Mardi 21 février 2017. Le rendez- vous est donné à la mezzanine d’embarquement pour Eurostar en gare de Paris-Nord. Aucun passe-droit pour Rail Passion. Direction la douane et le contrôle des bagages. Puis sans attendre le lancement de l’embarquement des voyageurs du train 9015, départ 9 h 13, avec Laurent Morel, « traction inspector » (l’équivalent du chef de traction français), nous gagnons le quai de la voie 3 où stationne la rame Siemens 4011/12. Nous y retrouvons Jean-Théo Lorrain qui sera le « driver » (conducteur) de ce voyage. Conducteur français de l’unité de production de Paris-Nord, il fait partie du pool de conducteurs SNCF détachés à Eurostar. Sur les 200 agents de conduite du roulement Eurostar, il y a environ 100 conducteurs français, 80 anglais et 20 belges. Dans ce pool distinct de la SNCF, les conducteurs ont une licence Eurostar avec son propre certificat de sécurité. L’équipage comporte un agent commercial appelé TM 1, par ailleurs chef d’orchestre en cas d’évacuation, et un agent TM 2, conducteur, qui assure un rôle commercial avec le TM 1 sauf dans le tunnel, où il est alors présent en cabine arrière. Avant chaque départ, l’équipe fait un débriefing de ce voyage, la desserte, les horaires, les particularités éventuelles et le taux de remplissage. Car on sait tout grâce à la réservation. Le 9015 va transporter 768 voyageurs au départ de Paris pour une capacité globale de 892 (86 %) dont 595 en formule Standard et 100 en Standard Premier. Quant au prestataire de restauration, l’entreprise Cremonini, son équipe comprend deux agents de bar et deux chefs de cabine.

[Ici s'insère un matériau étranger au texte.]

(** * Icon generator: the serverless handler with deterministic seeding,
      retry and partial success, and the two basic handlers

    Shallow embedding of the three request handlers of the repository:

    - the Netlify function with [generateSeed], [retryWithBackoff],
      [validateInput] and the loop with partial success (top level);
    - the plain Netlify function [netlify/functions/generate-icons.js] and
      the Express route [app.post('/api/generate-icons')], which fan out
      with [Promise.all] (module [Basic]).

    Strings are sequences of UTF-16 code units.  Request fields are the
    values [JSON.parse] can build, with integer valued numbers.  The
    handlers are modelled from the destructured request fields on.  Console
    output is not modelled: no result depends on it.

    The embedding comes first, then the vocabulary of the statements, then
    the facts. *)

From Stdlib Require Import String Ascii DecimalString.
From Stdlib Require Import ZArith List Bool Lia Permutation Sorted.
Import ListNotations.
Open Scope Z_scope.

(* ------------------------------------------------------------------ *)
(** ** Strings *)

(** A JavaScript string: its UTF-16 code units. *)
Definition jsstring := list Z.

(** The code units of an ASCII literal of the source. *)
Definition lit (s : string) : jsstring :=
  map (fun a => Z.of_nat (nat_of_ascii a)) (list_ascii_of_string s).

Definition jsstring_eqb (a b : jsstring) : bool :=
  if list_eq_dec Z.eq_dec a b then true else false.

(** [Number.prototype.toString] at an integer: sign and decimal digits.
    This is the text of the runtime for integers below 2^53 in magnitude,
    which a double holds exactly; beyond them the runtime writes the
    shortest digits that read back as the same double, and exponent notation
    from 10^21 on. *)
Definition Number_toString (z : Z) : jsstring :=
  lit (NilEmpty.string_of_int (Z.to_int z)).

(** ECMAScript WhiteSpace and LineTerminator code units, what
    [String.prototype.trim] strips. *)
Definition is_whitespace (c : Z) : bool :=
  (c =? 9) || (c =? 10) || (c =? 11) || (c =? 12) || (c =? 13) || (c =? 32)
  || (c =? 160) || (c =? 5760) || ((8192 <=? c) && (c <=? 8202))
  || (c =? 8232) || (c =? 8233) || (c =? 8239) || (c =? 8287)
  || (c =? 12288) || (c =? 65279).

Fixpoint trimStart (s : jsstring) : jsstring :=
  match s with
  | c :: rest => if is_whitespace c then trimStart rest else s
  | [] => []
  end.

Definition trimEnd (s : jsstring) : jsstring := rev (trimStart (rev s)).

(** [s.trim()] *)
Definition trim (s : jsstring) : jsstring := trimEnd (trimStart s).

(** [s.startsWith(sub)] on code units. *)
Fixpoint starts_with (sub s : jsstring) : bool :=
  match sub, s with
  | [], _ => true
  | _ :: _, [] => false
  | a :: sub', b :: s' => (a =? b) && starts_with sub' s'
  end.

(** [s.includes(sub)] *)
Fixpoint includes (s sub : jsstring) : bool :=
  starts_with sub s ||
  match s with
  | [] => false
  | _ :: s' => includes s' sub
  end.

(* ------------------------------------------------------------------ *)
(** ** Exceptions and completion *)

(** The error objects the code meets; both carry [message]. *)
Inductive exn : Type :=
| Error (msg : jsstring)
| TypeError (msg : jsstring).

Definition message (e : exn) : jsstring :=
  match e with Error m => m | TypeError m => m end.

(** Normal or abrupt completion of an expression or call. *)
Inductive outcome (A : Type) : Type :=
| Return (a : A)
| Throw (e : exn).
Arguments Return {A} a.
Arguments Throw {A} e.

Definition obind {A B} (m : outcome A) (k : A -> outcome B) : outcome B :=
  match m with
  | Return a => k a
  | Throw e => Throw e
  end.

Declare Scope outcome_scope.
Delimit Scope outcome_scope with outcome.
Notation "'let?' x ':=' m 'in' k" := (obind m (fun x => k))
  (at level 10, x name, m at level 100, k at level 200) : outcome_scope.
Open Scope outcome_scope.

(* ------------------------------------------------------------------ *)
(** ** Values built by [JSON.parse], and [undefined] for an absent field *)

#[warnings="-register-all"]
Inductive jsval : Type :=
| JUndefined
| JNull
| JBool (b : bool)
| JNum (z : Z)
| JStr (s : jsstring)
| JArr (elems : list jsval)
| JObj (props : list (jsstring * jsval)).

(** ToBoolean *)
Definition truthy (v : jsval) : bool :=
  match v with
  | JUndefined | JNull => false
  | JBool b => b
  | JNum z => negb (z =? 0)
  | JStr s => match s with [] => false | _ => true end
  | JArr _ | JObj _ => true
  end.

Fixpoint own_property (k : jsstring) (props : list (jsstring * jsval))
  : option jsval :=
  match props with
  | [] => None
  | (k', v) :: rest => if jsstring_eqb k k' then Some v else own_property k rest
  end.

(** V8's message for a failed OrdinaryToPrimitive. *)
Definition cannot_convert : exn :=
  TypeError (lit "Cannot convert object to primitive value").
(** * Sound capture and analysis pipeline of the [whoami] site

    Shallow embedding of
      - [record3sPCM]                 (pages/sound-capture/AudioRecord.tsx)
      - [nextPow2], [applyHann], [fftComplex], the spectrum computation of
        [SpectrumCanvas] and the quantiser of [SamplingCanvas]
                                      (pages/sound-capture/AudioExplorer.tsx)

    Conventions.
      - JavaScript numbers that hold integers (lengths, indices, loop
        counters, bit patterns) are [Z]; the 32-bit operators [<<], [>>],
        [&], [^], [|] and [Math.clz32] are written out with their
        conversions to 32 bits.
      - Typed arrays are lists; a write outside the array is ignored, as
        for a typed array, and the constructors and [set] raise
        [RangeError] where the typed array does.
      - The amplitudes the spectral code works on are real numbers (the
        code needs [cos], [sin], [hypot]): there the rounding of binary
        floating point is not modelled.  The amplitudes of the capture
        code are an arbitrary type.
      - The frame count of the capture and the quantiser of
        [SamplingCanvas] are modelled in the arithmetic of the code:
        [Double] rounds every result to binary64 (to the nearest, ties
        to even), and a sample of the buffer is a rational that a
        binary32 cell holds.  [Sampling] is the quantiser over exact
        rationals, [SamplingDouble] the quantiser in doubles. *)

From Stdlib Require Import ZArith QArith Qround Qminmax Qabs Qpower Reals Lia Psatz.
From stdpp Require Import base tactics option list.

En attendant l’heure de départ, Jean-Théo Lorrain nous fait une visite de cette cabine spacieuse, où le conducteur occupe une position centrale. On reconnaît bien la patte de Siemens avec un pupitre circulaire. De la gauche vers la droite. Prises de courant aux normes anglaises et françaises : les rames TMST sont en cours de modification. Radio portable de la concession Eurotunnel. Radio sol-train de première génération, désormais hors service et dont les rames neuves au-delà de la 4021/22 ne seront pas équipées. Boutons de fermeture des portes et retrait marchepieds avec contrôle sur écran. Boutons de frein de stationnement et commande des trappes de nez. Au dessus, équipement de signalisation belge TBL 2. Quatre écrans dont les deux extrêmes sont identiques : frein, traction, carnet de bord, visualisation des portes. Deux écrans centraux pour la vitesse et ERTMS. Boutons d’armement du Cab-Signal. Visualisateur KVB à droite, pas vraiment dans le camp de vision directe du conducteur. En dessous, radio soltrain, GSM-R, la clé de la boîte à leviers. Commande du signal d’alerte lumineux. Manomètres de frein (secours). Commande essuie-glace. Combiné radio.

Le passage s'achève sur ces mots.